* **Task details**: Examine the entries and show every line in which the word "true" is found.

* **Provided entries**:
------------------------------

(** * Include-expansion preprocessor (src/main.cpp)

    A shallow embedding of [ProcessInclude] and [Preprocess], together with
    the parts of the C++ library they rely on: [std::regex_search] for the two
    directive patterns, [std::getline], the output stream and [std::cout].

    Conventions.
    - [std::string] and [std::filesystem::path] are [string]; the conversions
      between them ([path(match[1].str())], [.string()]) are the identity.
    - [int] line numbers are [Z]; signed overflow is undefined behaviour in
      C++ and is not modelled (a file would need 2^31 lines).
    - The file system read by the expansion is a snapshot that does not change
      while the program runs, and the output file is not one of the files the
      expansion reads.  What the program changes is kept in explicit state:
      the characters written to the output stream and to [std::cout].
    - [ProcessInclude] recurses without bound on cyclic includes, so the
      embedding takes a recursion budget; [None] means the budget ran out. *)

From Stdlib Require Import String Ascii List ZArith Lia Bool.
From Stdlib Require Import DecimalString.
Import ListNotations.
Local Open Scope string_scope.
Local Open Scope Z_scope.

(* ===================================================================== *)
(** ** Characters and strings *)

Definition nl : ascii := "010"%char.
Definition dquote : ascii := "034"%char.

(** [endl] on a stream: one newline character. *)
Definition endl : string := String nl "".

(* ===================================================================== *)
(** ** The directive patterns and [std::regex_search] *)

Module Regex.

(** The fragment of ECMAScript regular expressions that the two patterns
    use: a literal character, a greedy star over a character class, one
    capture group holding a greedy star over a character class, and (for the
    anchored patterns of the specification only) the end of the input. *)
Inductive atom : Type :=
| Chr (c : ascii)
| Star (cls : ascii -> bool)
| Group (cls : ascii -> bool)
| Eol.

Definition regex : Type := list atom.

(** [\s]: space, \t, \n, \v, \f, \r. *)
Definition is_space (c : ascii) : bool :=
  match nat_of_ascii c with
  | 32%nat | 9%nat | 10%nat | 11%nat | 12%nat | 13%nat => true
  | _ => false
  end.

(** A negated one-character class: every character but [d]. *)
Definition not_char (d c : ascii) : bool := negb (Ascii.eqb c d).

Fixpoint lit (s : string) : regex :=
  match s with
  | EmptyString => []
  | String c s' => Chr c :: lit s'
  end.

(** Backtracking match of [r] against a prefix of [s]; alternatives are tried
    in the order of the ECMAScript semantics (a greedy star first takes as
    many characters as it can and gives them back one at a time).  The result
    is the text of capture group 1 in the first successful alternative. *)
Fixpoint rmatch (r : regex) (s : string) (cap : string) {struct r}
  : option string :=
  match r with
  | [] => Some cap
  | Chr c :: r' =>
      match s with
      | String c' s' => if Ascii.eqb c' c then rmatch r' s' cap else None
      | EmptyString => None
      end
  | Star cls :: r' =>
      (fix star (s : string) : option string :=
         match s with
         | String c s' =>
             if cls c then
               match star s' with
               | Some m => Some m
               | None => rmatch r' s cap
               end
             else rmatch r' s cap
         | EmptyString => rmatch r' s cap
         end) s
  | Group cls :: r' =>
      (fix group (s : string) (acc : string) : option string :=
         match s with
         | String c s' =>
             if cls c then
               match group s' (acc ++ String c "") with
               | Some m => Some m
               | None => rmatch r' s acc
               end
             else rmatch r' s acc
         | EmptyString => rmatch r' s acc
         end) s ""
  | Eol :: r' =>
      match s with
      | EmptyString => rmatch r' s cap
      | String _ _ => None
      end
  end.

(** [regex_search(line, match, r)] followed by [match[1].str()]: the match
    may start at any position of the line; the leftmost start wins. *)
Fixpoint regex_search (r : regex) (s : string) : option string :=
  match rmatch r s "" with
  | Some m => Some m
  | None =>
      match s with
      | String _ s' => regex_search r s'
      | EmptyString => None
      end
  end.

(** [regex_match]: the whole line must match, as a pattern anchored at both
    ends asks for. *)
Definition regex_match (r : regex) (s : string) : option string :=
  rmatch (r ++ [Eol])%list s "".

(** The pattern of [include_local] (main.cpp line 49): any white space, a
    hash sign, any white space, the word include, any white space, a double
    quote, group 1 holding any characters but a double quote, a double quote,
    any white space.  The pattern has no anchors. *)
Definition include_local : regex :=
  ([Star is_space; Chr "#"; Star is_space] ++ lit "include" ++
   [Star is_space; Chr dquote; Group (not_char dquote); Chr dquote;
    Star is_space])%list.

(** The pattern of [include_global] (main.cpp line 51): the same with the
    name between angle brackets, group 1 holding any characters but the
    closing bracket. *)
Definition include_global : regex :=
  ([Star is_space; Chr "#"; Star is_space] ++ lit "include" ++
   [Star is_space; Chr "<"; Group (not_char ">"); Chr ">";
    Star is_space])%list.

End Regex.

(** A name between double quotes, as it appears in a source line. *)
Definition quoted (s : string) : string :=
  String dquote (s ++ String dquote "").


(* ===================================================================== *)
(** ** The environment: paths and the file system *)

Definition path : Type := string.

(** What the program asks of [std::filesystem] and of the file streams.  The
    theorems hold for every such environment. *)
Record Platform : Type := {
  (** [p.parent_path()] *)
  parent_path : path -> path;
  (** [a / b] *)
  path_append : path -> path -> path;
  (** [p.filename()] *)
  filename : path -> path;
  (** [filesystem::exists(p)] *)
  fs_exists : path -> bool;
  (** [ifstream input(p)]: [None] when [input.is_open()] is false, otherwise
      the characters of the file. *)
  ifstream_open : path -> option string;
  (** [ofstream output(p)]: whether [output.is_open()]. *)
  ofstream_open : path -> bool
}.

(** [p.empty()] *)
Definition path_empty (p : path) : bool :=
  match p with
  | EmptyString => true
  | String _ _ => false
  end.

(* ===================================================================== *)
(** ** [std::getline] *)

(** Characters up to the next newline, and what follows that newline. *)
Fixpoint read_until_nl (s : string) : string * string :=
  match s with
  | EmptyString => (EmptyString, EmptyString)
  | String c s' =>
      if Ascii.eqb c nl then (EmptyString, s')
      else let (l, r) := read_until_nl s' in (String c l, r)
  end.

(** [getline(input, line)] on the characters left in the stream: it fails
    when nothing is left, otherwise it yields the line without its newline and
    the characters after it. *)
Definition getline (s : string) : option (string * string) :=
  match s with
  | EmptyString => None
  | String _ _ => Some (read_until_nl s)
  end.

(** The lines that [while (getline(input, line))] goes through. *)
Fixpoint split_lines (s : string) : list string :=
  match s with
  | EmptyString => []
  | String c s' =>
      if Ascii.eqb c nl then EmptyString :: split_lines s'
      else
        match split_lines s' with
        | [] => [String c EmptyString]
        | l :: ls => String c l :: ls
        end
  end.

------------------------------

* **Response**:
  | 32%nat | 9%nat | 10%nat | 11%nat | 12%nat | 13%nat => true
  | EmptyString => true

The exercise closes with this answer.